● Task objective: A word-for-word transcription of all the data is required.

● Exercise material:
Lemma bounced_spec r outcome now random : let t := nextState r outcome now random in tr_state t = Bounced ->
  ((exists code enhanced text, outcome = OPermanent code enhanced text /\ tr_bounceReason t = Some RPermanent) \/
   (rc_createdAt r + 5 * DAY <= now /\ tr_bounceReason t = Some RExpired)) /\
  exists i, di_kind i = DsnFailure /\ di_recipientId i = rc_id r /\
    tr_dsn t = if np_failure (parseNotify (rc_dsnNotify r)) && bool_decide (rc_failureDsnSentAt r = None) then [i] else [].
Proof.
  unfold nextState. destruct (describe outcome) as [[code enhanced] text]. cbv zeta.
  destruct outcome as [| |c e x|]; cbn [tr_state]; try done; try (destruct (now >=? _) eqn:E; cbn [tr_state]; [|done]); intros _;
    (split; [|eexists (mkIntent _ _ _ _ _ _ _ _ _ _ _); split; [|split; [|reflexivity]]; reflexivity]); cbn [tr_bounceReason];
    unfold MAX_QUEUE_AGE_MS in *; first [left; by eauto|right; split; [lia|done]].
Qed.

(** C34: a recipient whose attempts keep failing temporarily is deferred at most 41 times, whatever the
    jitter and however late the attempts are made; it is given up, and the sender told if NOTIFY allows and
    no failure DSN went out before, only by a permanent reply or by an attempt made five days or more after
    it was queued. *)
Theorem retries_end (r : RecipientSnapshot) (times : list Z) (Hnew : rc_attempts r = 0) (Hrun : deferrals r (rc_createdAt r) times) :
  (length times <= 41)%nat /\
  (forall outcome now random, let t := nextState r outcome now random in
     tr_state t = Bounced ->
     ((exists code enhanced text, outcome = OPermanent code enhanced text /\ tr_bounceReason t = Some RPermanent) \/
      (rc_createdAt r + 5 * DAY <= now /\ tr_bounceReason t = Some RExpired)) /\
     (tr_dsn t <> [] <-> np_failure (parseNotify (rc_dsnNotify r)) = true /\ rc_failureDsnSentAt r = None) /\
     Forall (fun i => di_kind i = DsnFailure /\ di_recipientId i = rc_id r) (tr_dsn t)) /\
  (forall outcome now random, rc_createdAt r + 5 * DAY <= now -> tr_state (nextState r outcome now random) <> Deferred).
Proof.
  split; [|split].
  - destruct (decide (times = [])) as [->|Hne]; [cbn; lia|]. pose proof (deferrals_bounded _ _ _ Hrun 0 Hnew) as H.
    rewrite Nat.add_0_r in H. apply H; [|done]. unfold least_wait. cbn. lia.
  - intros outcome now random t Hb. destruct (bounced_spec r outcome now random Hb) as (Hr & i & Hk & Hid & Hdsn). fold t in Hr, Hdsn.
    split; [done|]. rewrite Hdsn. destruct (np_failure _), (decide (rc_failureDsnSentAt r = None)) as [Hf|Hf];
      rewrite ?(bool_decide_true (rc_failureDsnSentAt r = None)), ?(bool_decide_false (rc_failureDsnSentAt r = None)) by done; cbn [andb].
    all: split; [naive_solver|by repeat constructor].
  - intros outcome now random Hn Hd. apply deferred_spec in Hd as [Hlt _]. unfold MAX_QUEUE_AGE_MS in Hlt. lia.
Qed.

End retries.

Definition demo_recipient : RecipientSnapshot := mkSnapshot (js "r1") (js "m1") (js "u@b.example") 0 1000 None None None.

Lemma retries_end_witness :
  let R := {| uni_upper s := s; uni_lower s := s; big_string _ := []; isIPv6 _ := false |} in
  (length [1000; 301000] <= 41)%nat /\ tr_state (nextState demo_recipient (OError (js "timeout")) (1000 + 5 * DAY) 0) <> Deferred.
Proof.
  intros R. destruct (retries_end (R := R) demo_recipient [1000; 301000]) as (H1 & _ & H3).
  - reflexivity.
  - apply (deferrals_cons _ _ _ (OError (js "timeout")) (1 # 2) None None); [vm_compute; congruence|vm_compute; reflexivity|].
    apply (deferrals_cons _ _ _ (OError (js "timeout")) (1 # 2) None None); [vm_compute; congruence|vm_compute; reflexivity|]. apply deferrals_nil.
  - split; [exact H1|]. apply H3. vm_compute. congruence.
Defined.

● Output of the task:
Lemma bounced_spec r outcome now random : let t := nextState r outcome now random in tr_state t = Bounced ->
  ((exists code enhanced text, outcome = OPermanent code enhanced text /\ tr_bounceReason t = Some RPermanent) \/
   (rc_createdAt r + 5 * DAY <= now /\ tr_bounceReason t = Some RExpired)) /\
  exists i, di_kind i = DsnFailure /\ di_recipientId i = rc_id r /\
    tr_dsn t = if np_failure (parseNotify (rc_dsnNotify r)) && bool_decide (rc_failureDsnSentAt r = None) then [i] else [].
Proof.
  unfold nextState. destruct (describe outcome) as [[code enhanced] text]. cbv zeta.
  destruct outcome as [| |c e x|]; cbn [tr_state]; try done; try (destruct (now >=? _) eqn:E; cbn [tr_state]; [|done]); intros _;
    (split; [|eexists (mkIntent _ _ _ _ _ _ _ _ _ _ _); split; [|split; [|reflexivity]]; reflexivity]); cbn [tr_bounceReason];
    unfold MAX_QUEUE_AGE_MS in *; first [left; by eauto|right; split; [lia|done]].
Qed.

(** C34: a recipient whose attempts keep failing temporarily is deferred at most 41 times, whatever the
    jitter and however late the attempts are made; it is given up, and the sender told if NOTIFY allows and
    no failure DSN went out before, only by a permanent reply or by an attempt made five days or more after
    it was queued. *)
Theorem retries_end (r : RecipientSnapshot) (times : list Z) (Hnew : rc_attempts r = 0) (Hrun : deferrals r (rc_createdAt r) times) :
  (length times <= 41)%nat /\
  (forall outcome now random, let t := nextState r outcome now random in
     tr_state t = Bounced ->
     ((exists code enhanced text, outcome = OPermanent code enhanced text /\ tr_bounceReason t = Some RPermanent) \/
      (rc_createdAt r + 5 * DAY <= now /\ tr_bounceReason t = Some RExpired)) /\
     (tr_dsn t <> [] <-> np_failure (parseNotify (rc_dsnNotify r)) = true /\ rc_failureDsnSentAt r = None) /\
     Forall (fun i => di_kind i = DsnFailure /\ di_recipientId i = rc_id r) (tr_dsn t)) /\
  (forall outcome now random, rc_createdAt r + 5 * DAY <= now -> tr_state (nextState r outcome now random) <> Deferred).
Proof.
  split; [|split].
  - destruct (decide (times = [])) as [->|Hne]; [cbn; lia|]. pose proof (deferrals_bounded _ _ _ Hrun 0 Hnew) as H.
    rewrite Nat.add_0_r in H. apply H; [|done]. unfold least_wait. cbn. lia.
  - intros outcome now random t Hb. destruct (bounced_spec r outcome now random Hb) as (Hr & i & Hk & Hid & Hdsn). fold t in Hr, Hdsn.
    split; [done|]. rewrite Hdsn. destruct (np_failure _), (decide (rc_failureDsnSentAt r = None)) as [Hf|Hf];
      rewrite ?(bool_decide_true (rc_failureDsnSentAt r = None)), ?(bool_decide_false (rc_failureDsnSentAt r = None)) by done; cbn [andb].
    all: split; [naive_solver|by repeat constructor].
  - intros outcome now random Hn Hd. apply deferred_spec in Hd as [Hlt _]. unfold MAX_QUEUE_AGE_MS in Hlt. lia.
Qed.

End retries.

Definition demo_recipient : RecipientSnapshot := mkSnapshot (js "r1") (js "m1") (js "u@b.example") 0 1000 None None None.

Lemma retries_end_witness :
  let R := {| uni_upper s := s; uni_lower s := s; big_string _ := []; isIPv6 _ := false |} in
  (length [1000; 301000] <= 41)%nat /\ tr_state (nextState demo_recipient (OError (js "timeout")) (1000 + 5 * DAY) 0) <> Deferred.
Proof.
  intros R. destruct (retries_end (R := R) demo_recipient [1000; 301000]) as (H1 & _ & H3).
  - reflexivity.
  - apply (deferrals_cons _ _ _ (OError (js "timeout")) (1 # 2) None None); [vm_compute; congruence|vm_compute; reflexivity|].
    apply (deferrals_cons _ _ _ (OError (js "timeout")) (1 # 2) None None); [vm_compute; congruence|vm_compute; reflexivity|]. apply deferrals_nil.
  - split; [exact H1|]. apply H3. vm_compute. congruence.
Defined.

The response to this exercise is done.